(** * Text_Editor: ruler geometry, page-setup input and find/replace

    A shallow embedding of the original logic of the editor:
    - [EditorRuler] (pixel/inch conversion, click, double-click and drag handlers),
    - the tab-stop and margin state kept by [TextEditor],
    - the margin fields of [PageSetupDialog],
    - the match scanner, navigation, replace and replace-all of
      [FindReplaceDialog], and the dialog as a whole under sequences of events,
    - the ruler under sequences of gestures and its tick marks,
    - page sizes and orientation of [PageSetupDialog],
    - the word counts, the font-size steps of the toolbars, the document
      outline, the indent extension and the AI sidebar.

    JavaScript numbers are modelled by exact rationals ([Q], compared with
    [==]); the not-a-number and undefined values are modelled explicitly
    where the code can produce them. *)

From Stdlib Require Import QArith Qround Qabs Lqa ZArith Lia.
From Stdlib Require Import List Bool Permutation Sorted SetoidList SetoidPermutation.
From Stdlib Require Import Ascii String.
From Stdlib Require Import DecimalString DecimalNat.
Import ListNotations.

Local Open Scope Q_scope.

(** ** JavaScript built-ins used by the components *)

Module JS.

(** [Math.round]: nearest integer, ties towards plus infinity. *)
Definition Math_round (x : Q) : Q := inject_Z (Qfloor (x + (1#2))).

Definition Math_abs (x : Q) : Q := Qabs x.

Definition Math_max (a b : Q) : Q := if Qle_bool a b then b else a.

Definition Math_min (a b : Q) : Q := if Qle_bool a b then a else b.

(** [a < b] and [a > b] on numbers. *)
Definition ltb (a b : Q) : bool := negb (Qle_bool b a).
Definition gtb (a b : Q) : bool := ltb b a.

(** [Array.prototype.sort] with a comparator: a stable sort that puts [x]
    before [y] when [cmp x y <= 0]. *)
Section Sort.
Context {A : Type} (cmp : A -> A -> Q).

Fixpoint insert (x : A) (l : list A) : list A :=
  match l with
  | [] => [x]
  | y :: l' => if Qle_bool (cmp x y) 0 then x :: y :: l' else y :: insert x l'
  end.

Definition sort (l : list A) : list A := fold_right insert [] l.
End Sort.

End JS.

(** ** The ruler ([EditorRuler]) and the state it edits ([TextEditor]) *)

Module Ruler.
Import JS.

(** The props handed to the ruler on each render. *)
Record EditorRulerProps := {
  pageWidth : Q;      (* in inches *)
  leftMargin : Q;     (* in inches *)
  rightMargin : Q;    (* in inches *)
  tabStops : list Q;  (* in inches from left margin *)
  zoom : Q
}.

Inductive DragKind := DragLeft | DragRight | DragTab.

(** The margin handle a drag starts from: ['left' | 'right']. *)
Inductive Side := LeftSide | RightSide.

(** The ruler's own state: [dragging] and [dragTabIndex]. *)
Record DragState := {
  dragging : option DragKind;
  dragTabIndex : option nat
}.

Definition idle : DragState := {| dragging := None; dragTabIndex := None |}.

(** The callbacks the ruler invokes on its parent, in call order.
    [tabStops[i]] is [undefined] when [i] is out of range, hence the option. *)
Inductive Callback :=
| OnTabStopAdd (position : Q)
| OnTabStopRemove (position : option Q)
| OnMarginChange (left right : Q).

(** Convert inches to pixels (96 DPI) and back. The zoom is never zero: the
    editor keeps it between 50 and 200 (see [handleZoomChange]). The
    arithmetic is exact: the rounding of doubles, which can move a quotient
    by one unit in the last place, is not modelled. *)
Definition inchesToPx (zoom inches : Q) : Q := inches * 96 * (zoom / 100).
Definition pxToInches (zoom px : Q) : Q := px / 96 / (zoom / 100).

(** [Math.round(x * 4) / 4]. *)
Definition snap (x : Q) : Q := Math_round (x * 4) / 4.

(** [clickX] is [e.clientX - rect.left]. *)
Definition handleRulerClick (p : EditorRulerProps) (d : DragState) (clickX : Q)
  : list Callback :=
  match dragging d with
  | Some _ => []
  | None =>
      let posInches := pxToInches (zoom p) clickX - leftMargin p in
      if gtb posInches 0 && ltb posInches (pageWidth p - leftMargin p - rightMargin p)
      then [OnTabStopAdd (snap posInches)]
      else []
  end.

Definition handleTabDoubleClick (p : EditorRulerProps) (index : nat) : list Callback :=
  [OnTabStopRemove (nth_error (tabStops p) index)].

Definition handleMarginDragStart (side : Side) (d : DragState) : DragState :=
  {| dragging := Some match side with LeftSide => DragLeft | RightSide => DragRight end;
     dragTabIndex := dragTabIndex d |}.

Definition handleTabDragStart (index : nat) (d : DragState) : DragState :=
  {| dragging := Some DragTab; dragTabIndex := Some index |}.

(** [mouseX] is [e.clientX - rect.left]. *)
Definition handleMouseMove (p : EditorRulerProps) (d : DragState) (mouseX : Q)
  : list Callback :=
  match dragging d with
  | None => []
  | Some DragLeft =>
      let posInches := pxToInches (zoom p) mouseX in
      let newLeft := Math_max (1#4) (Math_min (pageWidth p - rightMargin p - 1) posInches) in
      [OnMarginChange (snap newLeft) (rightMargin p)]
  | Some DragRight =>
      let posInches := pxToInches (zoom p) mouseX in
      let newRight :=
        Math_max (1#4) (Math_min (pageWidth p - leftMargin p - 1) (pageWidth p - posInches)) in
      [OnMarginChange (leftMargin p) (snap newRight)]
  | Some DragTab =>
      match dragTabIndex d with
      | None => []
      | Some i =>
          let posInches := pxToInches (zoom p) mouseX in
          let newPos := posInches - leftMargin p in
          if gtb newPos 0 && ltb newPos (pageWidth p - leftMargin p - rightMargin p)
          then [OnTabStopRemove (nth_error (tabStops p) i); OnTabStopAdd (snap newPos)]
          else []
      end
  end.

Definition handleMouseUp (d : DragState) : DragState := idle.

(** The parent's state setters ([TextEditor]). *)

Definition handleZoomChange (newZoom : Q) : Q :=
  Math_min 200 (Math_max 50 newZoom).

Definition handleTabStopAdd (position : Q) (prev : list Q) : list Q :=
  sort (fun a b => a - b) (prev ++ [position]).

(** A comparison with [undefined] is false, so the filter then keeps nothing. *)
Definition handleTabStopRemove (position : option Q) (prev : list Q) : list Q :=
  match position with
  | Some pos => filter (fun t => gtb (Math_abs (t - pos)) (5#100)) prev
  | None => filter (fun _ => false) prev
  end.

(** The part of [TextEditor]'s state that the ruler shows and edits. *)
Record EditorState := {
  pageSizeWidth : Q;
  marginLeft : Q;
  marginRight : Q;
  stops : list Q;
  zoomPct : Q
}.

Definition propsOf (s : EditorState) : EditorRulerProps :=
  {| pageWidth := pageSizeWidth s; leftMargin := marginLeft s;
     rightMargin := marginRight s; tabStops := stops s; zoom := zoomPct s |}.
(** C1. For a restaurant and a date on which it is open, every generated
    time slot of the computed availability carries
    availableCapacity = capacity - (guests of the confirmed or pending
    bookings at that restaurant, date and time), and available is true
    exactly when availableCapacity > 0. *)
Theorem availability_slot_capacity st q restaurant h :
  bookingCache st !! availabilityKey (aq_restaurantId q) (aq_date q) = None →
  validateAvailabilityInput q = None →
  findRestaurantById (store st) (aq_restaurantId q) = inr restaurant →
  getOpeningHours restaurant (getDayOfWeek (aq_date q)) = Some h →
  open h ≠ close h →
  ∃ slots,
    (getAvailability st q).1
    = json (AvailabilityBody (aq_restaurantId q) (r_name restaurant) (aq_date q)
              (getDayOfWeek (aq_date q)) h slots (length slots))
    ∧ map slot_time slots = generateTimeSlots (open h) (close h)
    ∧ Forall (fun s =>
                slot_availableCapacity s
                = r_capacity restaurant
                  - committedGuests (store st) (aq_restaurantId q) (aq_date q)
                      (slot_time s)
                ∧ slot_totalCapacity s = r_capacity restaurant
                ∧ (slot_available s = true ↔ 0 < slot_availableCapacity s))
             slots.
Proof.
  intros Hmiss Hvalid Hfound Hhours Hopen.
  eexists. split; [|split].
  - rewrite (getAvailability_computed _ _ _ _ Hmiss Hvalid Hfound Hhours Hopen).
    by rewrite length_map.
  - rewrite map_map. simpl. apply map_id.
  - apply List.Forall_map, Forall_forall. intros t _.
    simpl. rewrite tally_is_committedGuests. repeat split.
    + intros Hb. by apply Z.ltb_lt in Hb.
    + intros Hp. by apply Z.ltb_lt.
Qed.

(** C4. When the weekday resolved from the date has no open/close pair in
    the restaurant's table, or its open and close times are equal, the
    availability computation answers an empty slot list together with a
    closure message naming that weekday; the answer is
    the same whatever the bookings collection holds, and nothing is
    cached. *)
Theorem availability_closed_day st q restaurant :
  bookingCache st !! availabilityKey (aq_restaurantId q) (aq_date q) = None →
  validateAvailabilityInput q = None →
  findRestaurantById (store st) (aq_restaurantId q) = inr restaurant →
  (getOpeningHours restaurant (getDayOfWeek (aq_date q)) = None
   ∨ ∃ h, getOpeningHours restaurant (getDayOfWeek (aq_date q)) = Some h
          ∧ open h = close h) →
  ∀ bs,
    let st' := set_store (set_bookings bs (store st)) st in
    getAvailability st' q
    = (json (ClosedBody (aq_restaurantId q) (aq_date q) []
               ("Restaurant is closed on " +:+ getDayOfWeek (aq_date q))),
       st').
Proof.
  intros Hmiss Hvalid Hfound Hclosed bs st'. unfold getAvailability.
  replace (bookingCache st') with (bookingCache st) by done.
  rewrite Hmiss, Hvalid.
  replace (findRestaurantById (store st') (aq_restaurantId q))
    with (findRestaurantById (store st) (aq_restaurantId q)) by done.
  rewrite Hfound.
  destruct Hclosed as [-> | (h & -> & Heq)]; simpl; [done|].
  by rewrite Heq, String.eqb_refl.
Qed.
(** * InterswitchPOSService: amount validation, references, receipts, listeners

    A shallow embedding of the service class of the Interswitch SDK wrapper
    (the TypeScript class [InterswitchPOSService]) and of the form screen's
    reference generator.

    JavaScript Numbers are IEEE 754 binary64 values.  They are modelled with
    the Standard Library's executable specification of binary floating point
    ([SpecFloat], instantiated at precision 53 and maximal exponent 1024), so
    that every arithmetic step of the source ([*], [/], [Math.round],
    [Math.floor], the comparisons) rounds exactly as the engine does. *)

From Stdlib Require Import ZArith Lia List String Ascii Bool.
From Stdlib Require Import SpecFloat DecimalString DecimalPos DecimalN.
From Stdlib Require PrimFloat FloatOps.
Import ListNotations.

Local Open Scope Z_scope.

(* ================================================================== *)
(** ** JavaScript values and Numbers *)
(* ================================================================== *)

Module JS.

(** binary64 *)
Definition prec : Z := 53.
Definition emax : Z := 1024.

Definition Number : Type := spec_float.

Definition NaN : Number := S754_nan.
Definition Infinity : Number := S754_infinity false.

(** The Number whose value is the integer [z] (exact when |z| < 2^53,
    correctly rounded otherwise). *)
Definition of_Z (z : Z) : Number := binary_normalize prec emax z 0 false.

Definition mul (x y : Number) : Number := SFmul prec emax x y.
Definition div (x y : Number) : Number := SFdiv prec emax x y.
Lemma menu_fill_menu_groups (self : NetClip) (menu : list Menu.widget) :
  Menu.fill_menu self menu
  = Menu.groups self ++ Menu.clear_loop menu 0 menu.
Proof.
  unfold Menu.fill_menu, Menu.groups.
  set (T := Menu.clear_loop menu 0 menu).
  set (g1 := Menu.group false (lit "(no items to send yet)")
                        (lit "Click to send on network:") (clips self)).
  pose proof (menu_fill_menu_clips [] T (clips self)
                (lit "(no items to send yet)")
                (lit "Click to send on network:") false) as E1.
  cbn [app length Nat.add] in E1. rewrite E1. fold g1.
  assert (Hl : S (length (clips self)) = length g1).
  { unfold g1, Menu.group. simpl. rewrite length_map. reflexivity. }
  rewrite Hl. rewrite menu_insert_between.
  replace (g1 ++ Menu.SeparatorMenuItem :: T)
    with ((g1 ++ [Menu.SeparatorMenuItem]) ++ T)
    by (rewrite <- app_assoc; reflexivity).
  replace (length g1 + 1)%nat with (length (g1 ++ [Menu.SeparatorMenuItem]))
    by (rewrite length_app; simpl; lia).
  rewrite menu_fill_menu_clips. rewrite <- !app_assoc. reflexivity.
Qed.
(** A prefix of [a ++ t] either lies in [a] or runs over the end of [a]. *)
Lemma prefix_append_cases (p a t : string) :
  prefix p (a ++ t) = true ->
  prefix p a = true \/
  (String.length a < String.length p /\
   prefix (PyStr.drop (String.length a) p) t = true).
Proof.
  revert p. induction a as [|x a IH]; intros p H.
  - destruct p as [|y p]; [now left|]. right. split; [simpl; lia | exact H].
  - destruct p as [|y p]; [now left|].
    change (String x a ++ t) with (String x (a ++ t)) in H.
    rewrite prefix_cons in H. apply andb_prop in H as [Hxy Hp].
    destruct (IH _ Hp) as [Hl | [Hlen Hr]].
    + left. now rewrite prefix_cons, Hxy, Hl.
    + right. split; [simpl; lia | exact Hr].
Qed.

Lemma prefix_shorter (x y b : string) :
  prefix x (y ++ b) = true -> String.length x <= String.length y ->
  prefix x y = true.
Proof.
  intros H Hlen. destruct (prefix_append_cases _ _ _ H) as [Hl | [Hlt _]];
    [exact Hl | lia].
Qed.

Lemma length_drop (k : nat) (s : string) :
  String.length (PyStr.drop k s) = String.length s - k.
Proof.
  revert s. induction k as [|k IH]; intros s; simpl.
  - lia.
  - destruct s as [|x s]; simpl; [reflexivity | apply IH].
Qed.

Lemma replace_scan_skip (old new : string) (k : nat) (s : string) :
  PyStr.replace_scan old new k s = PyStr.replace_scan old new 0 (PyStr.drop k s).
Proof.
  revert s. induction k as [|k IH]; intros s; [reflexivity|].
  destruct s as [|x s]; [reflexivity|]. simpl PyStr.drop. rewrite <- IH.
  reflexivity.
Qed.

Lemma replace_nil (old new : string) :
  old <> "" -> PyStr.replace old new "" = "".
Proof. destruct old; [congruence | reflexivity]. Qed.
(** Claim C7.  [detextify] has no handler around the two capability calls: in
    any iteration an exception of the detector or of the in-painter ends the
    loop with that exception and no call after the one that raised.  When the
    in-painter raises on its first call, the exception reaches the caller after
    one detector call and one in-painter call. *)
Theorem detextify_propagates {Image Exn World : Type}
    (detect_text : Image -> World -> result Exn (list TextBox) * World)
    (inpaint : Image -> list TextBox -> string -> World -> result Exn Image * World) :
  (forall n img p wd tr e wd1,
     detect_text img wd = (Raise e, wd1) ->
     detextify_loop detect_text inpaint (S n) img p wd tr =
     mkOutcome (Raise e) Raised wd1 (tr ++ [DetectCall img])) /\
  (forall n img p wd tr bs wd1 e wd2,
     detect_text img wd = (Ok bs, wd1) -> bs <> [] ->
     inpaint img bs p wd1 = (Raise e, wd2) ->
     detextify_loop detect_text inpaint (S n) img p wd tr =
     mkOutcome (Raise e) Raised wd2 (tr ++ [DetectCall img; InpaintCall img bs p])) /\
  (forall in_image prompt max_retries wd bs wd1 e wd2,
     1 <= max_retries ->
     detect_text in_image wd = (Ok bs, wd1) -> bs <> [] ->
     inpaint in_image bs prompt wd1 = (Raise e, wd2) ->
     let o := detextify detect_text inpaint in_image prompt max_retries wd in
     returned o = Raise e /\
     left_by o = Raised /\
     final_world o = wd2 /\
     calls o = [DetectCall in_image; InpaintCall in_image bs prompt] /\
     detect_calls (calls o) = 1%nat /\
     inpaint_calls (calls o) = 1%nat).
Proof.
  split; [| split].
  - intros. by apply loop_detect_raises.
  - intros. by eapply loop_inpaint_raises.
  - intros in_image prompt max_retries wd bs wd1 e wd2 Hm Hd Hne Hi o.
    subst o. unfold detextify.
    rewrite (to_nat_succ _ Hm).
    rewrite (loop_inpaint_raises _ _ _ _ _ _ _ _ _ _ _ Hd Hne Hi).
    by repeat split.
Qed.

Lemma detextify_propagates_witness :
  let box := mkTextBox 0 0 5 5 None in
  let detect_text := fun (img : nat) (wd : nat) => (@Ok string _ [box], S wd) in
  let inpaint := fun (img : nat) (_ : list TextBox) (_ : string) (wd : nat) =>
                   (@Raise string nat "model failed"%string, S wd) in
  let o := detextify detect_text inpaint 7%nat "remove text"%string 5 0%nat in
  returned o = Raise "model failed"%string /\
  left_by o = Raised /\
  final_world o = 2%nat /\
  calls o = [DetectCall 7%nat; InpaintCall 7%nat [box] "remove text"%string] /\
  detect_calls (calls o) = 1%nat /\
  inpaint_calls (calls o) = 1%nat.
Proof.
  intros box detect_text inpaint.
  destruct (detextify_propagates detect_text inpaint) as (_ & _ & Hfirst).
  apply (Hfirst 7%nat "remove text"%string 5 0%nat [box] 1%nat "model failed"%string 2%nat);
    [lia | reflexivity | discriminate | reflexivity].
Defined.

End DetextifierFacts.


(** ** Merging nearby boxes *)

Section Merge.

Variable max_distance : Z.

Lemma overlap_x_self a : overlap_x a a = w a.
Proof. unfold overlap_x. lia. Qed.

Lemma overlap_y_self a : overlap_y a a = h a.
Proof. unfold overlap_y. lia. Qed.

Lemma overlap_x_le_w a b : overlap_x a b <= w a.
Proof. unfold overlap_x. lia. Qed.

Lemma overlap_y_le_h a b : overlap_y a b <= h a.
Proof. unfold overlap_y. lia. Qed.

Lemma should_merge_true box1 box2 :
  should_merge max_distance box1 box2 = true <->
  (0 < overlap_x box1 box2 /\ - overlap_y box1 box2 < max_distance) \/
  (0 < overlap_y box1 box2 /\ - overlap_x box1 box2 < max_distance).
Proof.
  unfold should_merge.
  rewrite orb_true_iff, !andb_true_iff, !Z.ltb_lt. reflexivity.
Qed.

(** A box that merges with some box also merges with itself: no box
    overlaps the reference box more than the reference box does. *)
Lemma should_merge_self a b :
  should_merge max_distance a b = true -> should_merge max_distance a a = true.
Proof.
  rewrite !should_merge_true, overlap_x_self, overlap_y_self.
  pose proof (overlap_x_le_w a b). pose proof (overlap_y_le_h a b). lia.
Qed.

Lemma not_self_merge_none a bs :
  should_merge max_distance a a = false ->
  Forall (fun b => should_merge max_distance a b = false) bs.
Proof.
  intros Hself. apply Forall_forall. intros b _.
  destruct (should_merge max_distance a b) eqn:Hab; [| done].
  apply should_merge_self in Hab. congruence.
Qed.

Lemma sum_b2n_all_false {A} (f : A -> bool) (l : list A) :
  Forall (fun b => f b = false) l -> sum_list (Nat.b2n <$> (f <$> l)) = 0%nat.
Proof.
  induction 1 as [|b l Hb _ IH]; [done |].
  rewrite !fmap_cons, Hb. exact IH.
Qed.

Lemma merge_with_box_none ref_box other_boxes :
  Forall (fun b => should_merge max_distance ref_box b = false) other_boxes ->
  merge_with_box max_distance ref_box other_boxes = Ok (ref_box :: other_boxes).
Proof.
  intros Hnone. unfold merge_with_box.
  by rewrite (sum_b2n_all_false _ _ Hnone).
Qed.

(** A pass whose reference box does not merge with itself puts a second copy
    of the reference box into the sequence and keeps the index. *)
Lemma loop_body_duplicates pre ref_box rest :
  should_merge max_distance ref_box ref_box = false ->
  loop_body max_distance (pre ++ ref_box :: rest, length pre) =
  Ok (pre ++ ref_box :: ref_box :: rest, length pre).
Proof.
  intros Hself. unfold loop_body. simpl.
  rewrite list_lookup_middle by done.
  rewrite drop_app_length, take_app_length.
  rewrite merge_with_box_none by by apply not_self_merge_none.
  simpl. rewrite !length_app. simpl.
  destruct (Nat.eqb_spec (length pre + S (S (length rest))) (length pre + S (length rest)));
    [lia | done].
Qed.

Lemma loop_cond_middle {pre : list TextBox} {ref_box rest} :
  rest <> [] -> loop_cond (pre ++ ref_box :: rest, length pre) = true.
Proof.
  intros Hne. unfold loop_cond. simpl. rewrite length_app. simpl.
  destruct rest; [done |]. simpl. apply Z.ltb_lt. lia.
Qed.

(** Hence the loop never ends on such a state, whatever the fuel. *)
Lemma merge_loop_diverges pre ref_box :
  should_merge max_distance ref_box ref_box = false ->
  forall fuel rest, rest <> [] ->
  merge_loop max_distance fuel (pre ++ ref_box :: rest, length pre) = None.
Proof.
  intros Hself. induction fuel as [|fuel IH]; intros rest Hne.
  - simpl merge_loop. by rewrite (loop_cond_middle Hne).
  - simpl merge_loop. rewrite (loop_cond_middle Hne).
    rewrite (loop_body_duplicates _ _ _ Hself). by apply IH.
Qed.

Lemma merge_nearby_boxes_diverges ref_box rest fuel :
  should_merge max_distance ref_box ref_box = false -> rest <> [] ->
  merge_nearby_boxes fuel (ref_box :: rest) max_distance = None.
Proof.
  intros Hself Hne. unfold merge_nearby_boxes.
  destruct rest as [|b rest]; [done |]. simpl.
  by apply (merge_loop_diverges [] ref_box Hself).
Qed.

Lemma passes_duplicates ref_box rest n :
  should_merge max_distance ref_box ref_box = false ->
  passes max_distance n (ref_box :: rest, O) = Ok (replicate n ref_box ++ ref_box :: rest, O).
Proof.
  intros Hself. revert rest. induction n as [|n IH]; intros rest; [done |].
  pose proof (loop_body_duplicates [] ref_box rest Hself) as Hbody.
  simpl in Hbody. simpl passes. rewrite Hbody. simpl.
  rewrite IH. f_equal. f_equal.
  clear. induction n as [|n IHn]; [done |]. simpl. by rewrite IHn.
Qed.

Lemma merge_ref_ref a : merge [a; a] = Ok (unlabelled a).
Proof.
  unfold merge, unlabelled. simpl. rewrite !Z.min_id, !Z.max_id.
  f_equal. f_equal; lia.
Qed.

Lemma merge_ref_ref_other a b : merge [a; a; b] = Ok (enclosing a b).
Proof.
  unfold merge, enclosing. simpl. by rewrite !Z.min_id, !Z.max_id.
Qed.

(** Two boxes whose first one merges with itself: the pair is merged into its
    enclosing rectangle exactly when the merge predicate holds of it, and
    otherwise comes back with the label of the first box removed. *)
Lemma merge_nearby_boxes_pair a b fuel :
  should_merge max_distance a a = true ->
  merge_nearby_boxes (S fuel) [a; b] max_distance =
  Some (Ok (if should_merge max_distance a b then [enclosing a b]
            else [unlabelled a; b])).
Proof.
  intros Hself. unfold merge_nearby_boxes. simpl.
  unfold loop_cond, loop_body, merge_with_box. simpl.
  rewrite Hself. destruct (should_merge max_distance a b) eqn:Hab; simpl.
  - rewrite !Z.min_id, !Z.max_id. simpl.
    destruct fuel; done.
  - rewrite !Z.min_id, !Z.max_id. simpl.
    replace (y a + h a - y a) with (h a) by lia.
    replace (x a + w a - x a) with (w a) by lia.
    destruct fuel; done.
Qed.

(** *** When every box merges with itself, the loop ends *)

Lemma fold_left_min_le vs v : fold_left Z.min vs v <= v.
Proof.
  revert v. induction vs as [|v' vs IH]; intros v; simpl; [lia |].
  specialize (IH (Z.min v v')). lia.
Qed.

Lemma fold_left_max_ge vs v : v <= fold_left Z.max vs v.
Proof.
  revert v. induction vs as [|v' vs IH]; intros v; simpl; [lia |].
  specialize (IH (Z.max v v')). lia.
Qed.

(** The merged box is at least as high and as wide as the first box. *)
Lemma merge_cons ref_box bs :
  exists m, merge (ref_box :: bs) = Ok m /\ h ref_box <= h m /\ w ref_box <= w m.
Proof.
  unfold merge. rewrite !fmap_cons. simpl. eexists. split; [reflexivity |]. simpl.
  pose proof (fold_left_min_le (y <$> bs) (y ref_box)).
  pose proof (fold_left_min_le (x <$> bs) (x ref_box)).
  pose proof (fold_left_max_ge ((fun b => y b + h b) <$> bs) (y ref_box + h ref_box)).
  pose proof (fold_left_max_ge ((fun b => x b + w b) <$> bs) (x ref_box + w ref_box)).
  lia.
Qed.

Lemma self_merge_mono a m :
  h a <= h m -> w a <= w m ->
  should_merge max_distance a a = true -> should_merge max_distance m m = true.
Proof.
  rewrite !should_merge_true, !overlap_x_self, !overlap_y_self. lia.
Qed.

Lemma compress_Forall {A} (P : A -> Prop) (l : list A) (sel : list bool) :
  Forall P l -> Forall P (compress l sel).
Proof.
  intros Hl. revert sel. induction Hl as [|a l Ha _ IH]; intros sel; [done |].
  destruct sel as [|[] sel]; simpl; [constructor | by constructor | done].
Qed.

Lemma compress_keep_length {A} (f : A -> bool) (l : list A) :
  (length (compress l (negb <$> (f <$> l))) + sum_list (Nat.b2n <$> (f <$> l)))%nat
  = length l.
Proof.
  induction l as [|a l IH]; [done |].
  rewrite !fmap_cons. simpl. destruct (f a); simpl; lia.
Qed.

(** A pass whose reference box merges with itself: the sequence keeps its
    length and the index advances, or the sequence gets shorter. *)
Lemma loop_body_self_merge pre ref_box rest :
  Forall (fun b => should_merge max_distance b b = true) (pre ++ ref_box :: rest) ->
  exists curr' idx',
    loop_body max_distance (pre ++ ref_box :: rest, length pre) = Ok (curr', idx') /\
    Forall (fun b => should_merge max_distance b b = true) curr' /\
    ((length curr' = length (pre ++ ref_box :: rest) /\ idx' = S (length pre)) \/
     (length curr' < length (pre ++ ref_box :: rest) /\ idx' = length pre))%nat.
Proof.
  intros Hall.
  apply Forall_app in Hall as [Hpre Hrest].
  apply Forall_cons in Hrest as [Hself Hrest].
  unfold loop_body. cbn [fst snd].
  rewrite list_lookup_middle by done.
  rewrite drop_app_length, take_app_length.
  unfold merge_with_box. rewrite !fmap_cons, Hself.
  cbn [Nat.b2n sum_list sum_list_with Nat.add Nat.eqb negb compress app].
  destruct (merge_cons ref_box (ref_box ::
              compress rest (should_merge max_distance ref_box <$> rest)))
    as (m & Hm & Hh & Hw).
  rewrite Hm. cbn [mbind result_bind].
  pose proof (compress_keep_length (should_merge max_distance ref_box) rest) as Hlen.
  set (to_keep := compress rest (negb <$> (should_merge max_distance ref_box <$> rest))) in *.
  do 2 eexists. split; [reflexivity |]. split.
  - apply Forall_app. split; [done |]. constructor.
    + by apply (self_merge_mono ref_box).
    + by apply compress_Forall.
  - rewrite !length_app. simpl.
    destruct (Nat.eqb_spec (length pre + S (length to_keep))
                           (length pre + S (length rest))); [left | right]; lia.
Qed.

Lemma merge_loop_terminates :
  forall fuel curr idx,
    Forall (fun b => should_merge max_distance b b = true) curr ->
    (2 * length curr - idx <= fuel)%nat ->
    exists res, merge_loop max_distance fuel (curr, idx) = Some (Ok res).
Proof.
  induction fuel as [|fuel IH]; intros curr idx Hall Hfuel.
  - exists curr. simpl. unfold loop_cond. simpl.
    destruct (Z.ltb_spec (Z.of_nat idx) (Z.of_nat (length curr) - 1)); [lia | done].
  - simpl. unfold loop_cond. simpl.
    destruct (Z.ltb_spec (Z.of_nat idx) (Z.of_nat (length curr) - 1)) as [Hlt |];
      [| by exists curr].
    assert (Hidx : (idx < length curr)%nat) by lia.
    destruct (lookup_lt_is_Some_2 curr idx Hidx) as [ref_box Href].
    pose proof (take_drop_middle curr idx ref_box Href) as Hsplit.
    assert (Hpre : length (take idx curr) = idx) by (rewrite length_take; lia).
    rewrite <- Hsplit in Hall.
    destruct (loop_body_self_merge _ _ _ Hall) as (curr' & idx' & Hbody & Hall' & Hcase).
    rewrite Hpre, Hsplit in Hbody. rewrite Hbody.
    rewrite Hpre, Hsplit in Hcase.
    apply IH; [done |]. lia.
Qed.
:::
• **BRIEF**: Return each line of the records above in which the word "LeftSide" occurs.

• **EXERCISE RESPONSE**:
Inductive Side := LeftSide | RightSide.
  {| dragging := Some match side with LeftSide => DragLeft | RightSide => DragRight end;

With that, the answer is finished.